Von Nora Bruckmüller, 17. Jänner 2019, 15:08 Uhr
Joy Alphonsus, die kraftvolle Hauptdarstellerin Bild: Filmladen

Frauenhandel von Nigeria nach Wien: Sudabeh Mortezais neuer Kinofilm „Joy“ in der OÖN-Kritik. Der Start ist am 18. Jänner.

Sie überrollt einen fast. Die erste Szene von Sudabeh Mortezais Kinofilm „Joy“ ist laut, hektisch, schrill, für Augen, die so etwas noch nie gesehen haben, beinahe irre, weil unverständlich.

Ein alter, ausgezehrter Mann springt in seiner verwohnten Behausung umher.

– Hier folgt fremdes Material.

(** Longest run of decimal digits at the head of [s], and what follows. *)
Fixpoint span_digits (s : string) : list ascii * string :=
  match s with
  | String c r =>
      if is_digit c then let '(ds, t) := span_digits r in (c :: ds, t)
      else ([], s)
  | EmptyString => ([], s)
  end.

Definition digits_value (ds : list ascii) : Z :=
  fold_left (fun a c => 10 * a + digit_val c) ds 0.

(** The Number value of [± m · 10^e10], rounded to nearest, ties to even. *)
Definition decimal_to_number (neg : bool) (m e10 : Z) : number :=
  match m with
  | Z0 => SF2Prim (S754_zero neg)
  | Zpos p =>
      if 0 <=? e10
      then SF2Prim (binary_normalize prec emax
                      (if neg then - (m * 10 ^ e10) else m * 10 ^ e10) 0 false)
      else SF2Prim (SFdiv prec emax (S754_finite neg p 0)
                      (S754_finite false (Z.to_pos (10 ^ (- e10))) 0))
  | Zneg _ => nan
  end.

(** ExponentPart: [e] or [E], an optional sign, at least one digit.  When
    the text after the mantissa is not a complete exponent, the literal
    ends before it. *)
Definition exponent_part (s : string) : Z :=
  match s with
  | String c r =>
      if (Ascii.eqb c "e" || Ascii.eqb c "E")%bool then
        let '(sgn, r') :=
          match r with
          | String "+" t => (false, t)
          | String "-" t => (true, t)
          | _ => (false, r)
          end in
        match span_digits r' with
        | ([], _) => 0
        | (ds, _) => if sgn then - digits_value ds else digits_value ds
        end
      else 0
  | EmptyString => 0
  end.
Lemma parseUsage_lines_sound (lines : list string) :
  parseUsage_lines lines = ""
  \/ exists i line next w1 w2 ws,
       lines !! i = Some line /\ lines !! S i = Some next
       /\ strings.HasPrefix (strings.TrimSpace line) "Usage:" = true
       /\ strings.Fields (strings.TrimSpace next) = w1 :: w2 :: ws
       /\ parseUsage_lines lines = strings.Join (w2 :: ws) " ".
Proof.
  induction lines as [|line rest IH]; [by left|].
  assert (Hrec : parseUsage_lines rest = ""
            \/ exists i l next w1 w2 ws,
                 (line :: rest) !! i = Some l
                 /\ (line :: rest) !! S i = Some next
                 /\ strings.HasPrefix (strings.TrimSpace l) "Usage:" = true
                 /\ strings.Fields (strings.TrimSpace next) = w1 :: w2 :: ws
                 /\ parseUsage_lines rest = strings.Join (w2 :: ws) " ").
  { destruct IH as [IH|(i & l & next & w1 & w2 & ws & ? & ? & ? & ? & ?)];
      [by left|].
    right. by exists (S i), l, next, w1, w2, ws. }
  cbn [parseUsage_lines].
  destruct (strings.HasPrefix (strings.TrimSpace line) "Usage:") eqn:Hu;
    [|exact Hrec].
  destruct rest as [|next rest']; [exact Hrec|].
  destruct (strings.Fields (strings.TrimSpace next)) as [|w1 [|w2 ws]] eqn:Ef;
    [exact Hrec|exact Hrec|].
  right. by exists 0, line, next, w1, w2, ws.
Qed.

(** X23: the description [parseDescription] returns is empty or the first
    line of the help text that is not blank, without its surrounding
    white space, that line not starting with [Usage:]; the usage
    [parseUsage] returns is empty or the words after the first of the
    line that follows a [Usage:] line, joined by single spaces, that
    line having at least two words. *)
Theorem description_and_usage_sound (helpOutput : string) :
  let lines := strings.Split helpOutput strings.nl in
  (parseDescription helpOutput = ""
   \/ exists i line,
        lines !! i = Some line
        /\ (forall j l, j < i -> lines !! j = Some l ->
                        strings.TrimSpace l = "")
        /\ parseDescription helpOutput = strings.TrimSpace line
        /\ strings.TrimSpace line <> ""
        /\ strings.HasPrefix (strings.TrimSpace line) "Usage:" = false)
  /\ (parseUsage helpOutput = ""
      \/ exists i line next w1 w2 ws,
           lines !! i = Some line /\ lines !! S i = Some next
           /\ strings.HasPrefix (strings.TrimSpace line) "Usage:" = true
           /\ strings.Fields (strings.TrimSpace next) = w1 :: w2 :: ws
           /\ parseUsage helpOutput = strings.Join (w2 :: ws) " ").
Proof.
  split.
  - apply parseDescription_lines_sound.
  - apply parseUsage_lines_sound.
Qed.

(** * The project root *)

Section ProjectRootFacts.
(** * OpenEHallPass: the pass lifecycle, its time windows and teacher routing

    A shallow embedding of [app/models/core.py] and [app/routes/passes.py].
    The relational store is a record of tables, each table a list of rows in
    row order.  A request handler is a function from the store, the logged-in
    user, the request and the clock reading to either an exception or the
    committed store together with the flashed messages.  An exception leaves
    the store as it was: the session is rolled back when the request ends. *)

From Stdlib Require Import ZArith List String Ascii Bool Lia DecimalString.
Import ListNotations.

Local Open Scope string_scope.
Local Open Scope Z_scope.

(** ** Exceptions and results *)

(** The exception classes the modelled code can raise; each of them derives
    from Python's [Exception]. *)
Inductive exn : Type :=
| TypeError
| ValueError
| OverflowError
| AttributeError
| IndexError
| IntegrityError.

Inductive pyresult (A : Type) : Type :=
| Ok (a : A)
| Raise (e : exn).

Arguments Ok {A} a.
Arguments Raise {A} e.

Definition bind {A B : Type} (m : pyresult A) (k : A -> pyresult B) : pyresult B :=
  match m with
  | Ok a => k a
  | Raise e => Raise e
  end.

Notation "x <- m ;; k" := (bind m (fun x => k))
  (at level 61, m at next level, right associativity).
Notation "' pat <- m ;; k" := (bind m (fun x => match x with pat => k end))
  (at level 61, pat pattern, m at next level, right associativity).

(** [try: m  except Exception: h]; every class of [exn] is an [Exception]. *)
Definition try_except {A : Type} (m : pyresult A) (h : exn -> pyresult A)
  : pyresult A :=
  match m with
  | Ok a => Ok a
  | Raise e => h e
  end.

(** [[f(x) for x in xs]] where [f] may raise. *)
Fixpoint mapM {A B : Type} (f : A -> pyresult B) (xs : list A)
  : pyresult (list B) :=
  match xs with
  | [] => Ok []
  | x :: rest => y <- f x ;; ys <- mapM f rest ;; Ok (y :: ys)
  end.
Lemma record_of_filename (k : nat) (p : string) :
  odict_get (record_of sys pf k p) "filename" = Some (VStr p).
Proof. unfold record_of. destruct (os_stat sys k p); reflexivity. Qed.

(** ** The sequence of records *)

(** C1: for every argument list the program builds one record per path
    argument, in the order of the arguments.  The list of records is as long
    as the list of paths; it is the list of the records of the paths, each
    from what the system answers in its iteration; and record [i] is a
    Metadata Record of path [i]: its [filename] is the path as it was given,
    its [success] tells whether [os.stat] returned, and it is the error
    record of the path when [os.stat] raised and the record of the result
    when it returned. *)
Theorem main_one_record_per_path (argv : list string) :
  let out := (main float_repr sys argv (file_types pf)).1 in
  let paths := drop 1 argv in
  length (stats_of out) = length paths
  ∧ stats_of out = imap (record_of sys pf) paths
  ∧ map (λ about, odict_get about "filename") (stats_of out)
    = map (λ p, Some (VStr p)) paths
  ∧ ∀ i p, paths !! i = Some p →
      ∃ about, stats_of out !! i = Some about
        ∧ odict_get about "filename" = Some (VStr p)
        ∧ odict_get about "success"
          = Some (VBool (match os_stat sys i p with inl _ => false | inr _ => true end))
        ∧ match os_stat sys i p with
          | inl e =>
              about = [("filename", VStr p);
                       ("success", VBool false);
                       ("error", VDict [("class", VStr (class_name e));
                                        ("message", VStr (message e))])]
          | inr st =>
              about = success_record sys i p st
                        (entry_of (file_types pf) (stat.S_IFMT (st_mode st)))
          end.
Proof.
  intros out paths. subst out paths. rewrite main_eq. cbn [stats_of stdout].
  split; [apply length_imap|]. split; [reflexivity|]. split.
  - apply list_eq. intros i.
    rewrite !list_lookup_fmap, list_lookup_imap.
    destruct (drop 1 argv !! i) as [p|]; [|reflexivity].
    simpl. rewrite record_of_filename. reflexivity.
  - intros i p Hp. exists (record_of sys pf i p).
    rewrite list_lookup_imap, Hp.
    split; [reflexivity|]. split; [apply record_of_filename|].
    unfold record_of. destruct (os_stat sys i p) as [e|st]; split; reflexivity.
Qed.
Lemma clean_final_entries (b n : string) :
  is_Some ((migrate_assets faulty root src dst m).2 !! (imageset_dir dst b ++ [n])) →
  n = "Contents.json" ∨
  ∃ e sc c, (b, e) ∈ discovered src m ∧ sc ∈ scales ∧ n = variant_name b e sc ∧
            copied faulty src (imageset_dir dst b) m n = Some c.
Proof.
  rewrite (clean_migrate faulty root src dst m Hclean). simpl. intros Hk.
  destruct (clean_catalog faulty root src dst m Hclean) as (_ & _ & _ & Hunder & _).
  apply built_all_entries in Hk as [Hs|[?|(e & sc & c & Hg & ?)]].
  - rewrite Hunder in Hs; [by destruct Hs| |].
    + unfold imageset_dir. rewrite <- app_assoc. by apply under_app.
    + unfold imageset_dir. rewrite <- app_assoc. apply not_eq_sym, snoc_ne_snoc2.
  - by left.
  - right. exists e, sc, c. split; [|done]. by apply sorted_elem_of.
Qed.

End Imagesets.

(** C5 (as amended): in a run in which only copies may fail, every
    discovered group gets the directory [base.imageset] with a manifest in
    it, even if every copy fails; the directory holds nothing but the
    manifest and copies of variants of the groups with that base name, at
    most three for each; and groups with different base names have
    different directories. *)
Theorem every_group_gets_an_imageset (faulty : syscall → bool)
    (root src dst : path) (m : fs) (b e : string) :
  clean_run faulty root src dst m →
  (b, e) ∈ discovered src m →
  (migrate_assets faulty root src dst m).2 !! imageset_dir dst b = Some Dir ∧
  (∃ j, (migrate_assets faulty root src dst m).2 !! manifest_path dst b
        = Some (File (Document j))) ∧
  (∀ n, is_Some ((migrate_assets faulty root src dst m).2
                   !! (imageset_dir dst b ++ [n])) →
        n = "Contents.json" ∨
        ∃ e' sc, (b, e') ∈ discovered src m ∧ sc ∈ ["1x"; "2x"; "3x"] ∧
                 n = variant_name b e' sc) ∧
  (∀ b' e', (b', e') ∈ discovered src m → b' ≠ b →
            imageset_dir dst b' ≠ imageset_dir dst b).
Proof.
  intros Hclean Hg. split_and!.
  - by apply (clean_final_dir faulty root src dst m Hclean (b, e)).
  - by apply (clean_final_manifest faulty root src dst m Hclean (b, e)).
  - intros n Hn.
    destruct (clean_final_entries faulty root src dst m Hclean b n Hn)
      as [?|(e' & sc & c & ? & ? & ? & _)]; [by left|right; eauto].
  - intros b' e' _ Hne Heq. apply Hne.
    apply (imageset_dir_inj dst b' b []). rewrite app_nil_r, Heq. done.
Qed.

Lemma every_group_gets_an_imageset_witness :
  (migrate_assets copies_fail sample_root sample_source sample_dest
     (sample_tree [("a.png", File (Blob "A"))])).2 !! imageset_dir sample_dest "a"
  = Some Dir ∧
  (∃ j, (migrate_assets copies_fail sample_root sample_source sample_dest
           (sample_tree [("a.png", File (Blob "A"))])).2
          !! manifest_path sample_dest "a"
        = Some (File (Document j))) ∧
  (∀ n, is_Some ((migrate_assets copies_fail sample_root sample_source sample_dest
                    (sample_tree [("a.png", File (Blob "A"))])).2
                   !! (imageset_dir sample_dest "a" ++ [n])) →
        n = "Contents.json" ∨
        ∃ e' sc, ("a", e') ∈ discovered sample_source
                                 (sample_tree [("a.png", File (Blob "A"))]) ∧
                 sc ∈ ["1x"; "2x"; "3x"] ∧
                 n = variant_name "a" e' sc) ∧
  (∀ b' e', (b', e') ∈ discovered sample_source
                         (sample_tree [("a.png", File (Blob "A"))]) →
            b' ≠ "a" →
            imageset_dir sample_dest b' ≠ imageset_dir sample_dest "a").
Proof.
  apply (every_group_gets_an_imageset copies_fail sample_root sample_source
           sample_dest (sample_tree [("a.png", File (Blob "A"))]) "a" ".png").
  - apply clean_run_check.
    + apply (bool_decide_unpack _). vm_compute. exact I.
    + vm_compute. reflexivity.
    + split; intros [k Hk]; vm_compute in Hk; discriminate Hk.
    + repeat (constructor; [intros c; vm_compute; discriminate|]). constructor.
    + right. exists ["ClaudeUsagePro"; "Assets.xcassets"]. vm_compute. reflexivity.
    + intros a. reflexivity.
    + intros a. reflexivity.
    + intros a. reflexivity.
    + intros a. reflexivity.
  - apply (bool_decide_unpack _). vm_compute. exact I.
Defined.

Er hantiert mit einem Huhn. Eine junge Frau, die nur ein umgebundenes Tuch trägt, sieht ihm zu. Unaufhörlich kommen Worte aus seinem Mund. Ein scheinbar endloser Redefluss, in dem seltsame Sätze fallen:

„Wenn eine Hexe ein Baby tötet, erfährt es der Iroko-Baum.“
„Wenn du zahlst, helfe ich dir. Wenn du nicht zahlst, suche ich dich heim.“

Dass das in Afrika sein muss, weiß man als westlicher Zuseher schnell – schließlich passt das Bild von dieser Hütte zu jenem, das man ohnehin hat. Dass die Regisseurin einen mitten in ein Voodoo-Ritual in Nigeria „schmeißt“, erkennt man nach und nach. Was man sicher weiß: Die junge Frau ist dem Mann und dem, was er kulturell und gesellschaftlich bedeutet, unterlegen.

Ironischerweise ist mit ihrer Wortkargheit ausgerechnet der Ton für diesen Film gesetzt. Nicht, weil die Frauen in „Joy“ – wie jene aus der ersten Szene – kaum sprechen, und wenn, dann meistens, nachdem sie angesprochen worden sind. Sondern, weil Mortezai Ruhe und Stille so viel Raum gibt.

Ein so kluger Kniff. Denn er lässt Gedanken zu, gibt Zeit, zu spüren und zu verstehen, und ist ein so krasser Gegensatz, ein stilistisch fantastischer Aufschrei gegenüber all der Hässlichkeit, die in gewöhnlichen Filmen äußerst hysterisch inszeniert werden.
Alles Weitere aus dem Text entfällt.